La Vucciria, invece, il quartiere del centro storico da cui Alessandra proviene, ha vissuto il suo passaggio in maniera «inaspettatamente bella. Ho ricevuto molta complicità, anche se il deficiente di turno si trova sempre». Le situazioni spiacevoli, però, non si contano. Ma non provengono da quel quartiere troppo spesso messo alla berlina dai palermitani stessi, ma da contesti diversi. Come quello della scuola. «I miei atteggiamenti, già da ragazzina, palesavano quello che stavo vivendo, come mi sentivo. Tutti sapevano, insomma, ma gli insegnanti erano i primi a fingere di non sapere nulla – dice Alessandra -. Nessun adulto mi ha mai presa in disparte per domandarmi, parlarmi, rassicurarmi, per imparare a confrontarsi con me. E nessuno ha mai parlato con la mia famiglia, semplicemente questo discorso si evitava, non esisteva. Se non parli di una cosa, quella cosa non c’è». Da allora di strada Alessandra ne ha fatta.

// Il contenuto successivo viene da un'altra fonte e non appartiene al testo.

Lemma refine_resize p n :
  is_Some (live a !! p) -> 0 <= n < 2 ^ 32 ->
  exists st old new s', Heap_Resize_block heap p n s = Ok (st, old, new, s') /\
    (st = HEAP_RESIZE_UNSATISFIED /\ s' = s \/
     st = HEAP_RESIZE_SUCCESSFUL /\ (exists t, hp_control s' = set_stats t c) /\ exists bs' fl',
       in_place c a p n (hp_words s') /\
       represents heap s' bs' fl' (mk_client (<[p := n]> (live a)) (hp_words s'))).
Proof.
  intros (k & Hp) Hn. pose proof R as [I Hl Hus Hd]. destruct (Hl p k Hp) as (sz & Hin & Hend).
  pose proof Hin as (b & Hb & Hat & Hsz & Hu)%used_at_elem.
  destruct (find_used _ _ _ _ I b Hb Hu) as (nb & l1 & l2 & Hup).
  destruct (hi_area _ _ _ _ I) as [[? _] [? _] _ _ _].
  pose proof (real_bounds _ _ _ _ I b Hb) as (_ & _ & ? & _).
  destruct (resize_ok heap s bs fl I b nb l1 l2 p n) as (st & new & s' & Hr & Hcase); [done|lia|lia|done|].
  exists st, (b_at b + b_size b + 4 - p), new, s'. split; [done|].
  destruct Hcase as [(-> & _ & -> & _)|(-> & _ & bs' & fl' & usz & HR & Hnew & Hfit)]; [by left|].
  right. split; [done|]. split; [by apply HR|]. exists bs', fl'. rewrite Hat, Hsz in HR.
  assert (represents heap s' bs' fl' (mk_client (<[p := n]> (live a)) (hp_words s'))) as HR'.
  { apply (represents_resized s' bs' fl' p k n sz usz); [done|lia|done|done|lia]. }
  split; [|done]. destruct HR as [I' Hc (U & P1 & P2 & D) K]. split.
  - assert ((p - 8, usz) ∈ used_at (placed (first_block (hp_control s')) true bs')) as Hin'
      by (rewrite (first_same s' Hc), P2; left).
    apply used_at_elem in Hin' as (b' & Hb' & E1 & E2 & _).
    pose proof (real_bounds _ _ _ _ I' b' Hb') as (_ & Hl' & _). destruct Hc as (t & Hc).
    rewrite Hc in Hl'. cbn in Hl'. lia.
  - intros q j Hne Hq. apply (represents_apart _ _ _ _ _ p n q j HR'); cbn [live];
      [apply lookup_insert_eq|by rewrite lookup_insert_ne by done|done].
  - intros q j w Hne Hq Hw. rewrite (Hd q j w Hq Hw). destruct (Hl q j Hq) as (u & Hu' & ?).
    unfold in_area in Hw. apply (D (q - 8) u); [|lia]. rewrite P1 in Hu'.
    apply elem_of_cons in Hu' as [[= E _]|Hu']; [lia|done].
  - intros j w Hj Hw. assert (j = k) as -> by congruence.
    rewrite (Hd p k w Hp); [|unfold in_area in *; lia]. apply K. unfold in_area in Hw. lia.
Qed.

End Refine.

(** The client after an operation: the contents of a new area are what the
    memory holds there. *)
Definition client_after (a : client) (op : heap_op) (r : Z) (s' : heap_state) : client :=
  match op with
  | H_allocate n _ _ => if r =? 0 then a else mk_client (<[r := n]> (live a)) (hp_words s')
  | H_free p => mk_client (delete p (live a)) (data a)
  | H_resize p n => if r =? 0 then a else mk_client (<[p := n]> (live a)) (hp_words s')
  | H_store w v => mk_client (live a) (<[w := v]> (data a))
  end.

Lemma refine_step heap s bs fl a op :
  represents heap s bs fl a -> may (hp_control s) a op ->
  exists r s' bs' fl', run_heap_op heap op s = Ok (r, s') /\
    client_step (hp_control s) a op r (client_after a op r s') /\
    (exists t, hp_control s' = set_stats t (hp_control s)) /\
    represents heap s' bs' fl' (client_after a op r s').
Proof.
  intros R Hm. destruct op as [n al bd|p|p n|w v]; cbn [run_heap_op client_after].
  - destruct Hm as (Hn & Hal & Hap & Hbd).
    destruct (allocate_ok _ _ _ _ (rp_inv _ _ _ _ _ R) n al bd) as (p & s' & Hr & Hc); [done..|].
    exists p, s'. destruct Hc as [(-> & [W1 W2 W3] & _)|(Hp & (bs' & fl' & Ha) & Hpp & Hpa & Hpb & _)].
    + exists bs, fl. split; [done|]. split; [constructor|]. split; [done|].
      destruct R as [I Hl Hus Hd]. pose proof (first_same s s' W2) as Ef.
      split; rewrite ?Ef, ?W1; done.
    + exists bs', fl'. split; [done|]. rewrite (proj2 (Z.eqb_neq p 0)) by done.
      destruct (refine_allocated _ _ _ _ _ R s' bs' fl' p n al bd) as [Hf HR]; [lia|done..|].
      split; [by constructor|]. split; [apply Ha|done].
  - destruct (refine_free _ _ _ _ _ R p Hm) as (s' & bs' & fl' & Hr & Hc & HR).
    exists 1, s', bs', fl'. rewrite (cm_bind_ok _ _ _ _ _ Hr). split; [done|]. split; [constructor|]. done.
  - destruct Hm as [Hp Hn].
    destruct (refine_resize _ _ _ _ _ R p n Hp Hn) as (st & old & new & s' & Hr & Hc).
    rewrite (cm_bind_ok _ _ _ _ _ Hr). cbn [fst].
    destruct Hc as [[-> ->]|(-> & Hct & bs' & fl' & Hip & HR)].
    + exists 0, s, bs, fl. split; [done|]. split; [constructor|]. split; [|done].
      exists (stats (hp_control s)). by destruct (hp_control s).
    + exists 1, s', bs', fl'. split; [done|]. split; [by constructor|]. done.
  - destruct (refine_store _ _ _ _ _ R w v Hm) as [Hr HR].
    exists 0. eexists _, bs, fl. rewrite (cm_bind_ok _ _ _ _ _ Hr). split; [done|].
    split; [constructor|]. split; [|done].
    exists (stats (hp_control s)). cbn [hp_control set_hp_words]. by destruct (hp_control s).
Qed.

(** ** Sessions: what a heap and its clients can reach *)
Inductive session (heap : Z) : heap_state -> client -> Prop :=
| session_start s begin size page s' n :
    area_ok heap s begin size page -> Heap_Initialize heap begin size page s = Ok (n, s') -> n <> 0 ->
    session heap s' (mk_client ∅ ∅)
| session_step s a op r s' :
    session heap s a -> may (hp_control s) a op -> run_heap_op heap op s = Ok (r, s') ->
    session heap s' (client_after a op r s').

Lemma start_represents heap s begin size page s' n :
  area_ok heap s begin size page -> Heap_Initialize heap begin size page s = Ok (n, s') -> n <> 0 ->
  represents heap s' [(n, false)] [first_block (hp_control s')] (mk_client ∅ ∅).
Proof.
  intros A Hr Hn. rewrite (heap_initialize_run _ _ _ _ _ A) in Hr.
  destruct (large_enough begin size page) eqn:El; [|by injection Hr as <- _].
  injection Hr as <- <-. split; cbn [live data].
  - by apply initialize_inv.
  - done.
  - intros x usz Hx. by apply elem_of_nil in Hx.
  - done.
Qed.

Lemma session_represents heap s a : session heap s a -> exists bs fl, represents heap s bs fl a.
Proof.
  induction 1 as [s begin size page s' n A Hr Hn|s a op r s' _ (bs & fl & R) Hm Hr].
  - eauto using start_represents.
  - destruct (refine_step _ _ _ _ _ _ R Hm) as (r' & s'' & bs' & fl' & Hr' & _ & _ & R').
    rewrite Hr in Hr'. injection Hr' as <- <-. eauto.
Qed.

Prima classificata al concorso di Miss Trans Europa 2015, da anni è socia di Arcigay Palermo e volontaria del progetto PrevenGo dedicato alla prevenzione delle malattie sessualmente trasmissibili. «C’è una scarsa cultura sul tema transessualità, persino a livello medico, bisognerebbe parlarne di più, specie nelle scuole, per fare in modo che le cose possano cambiare».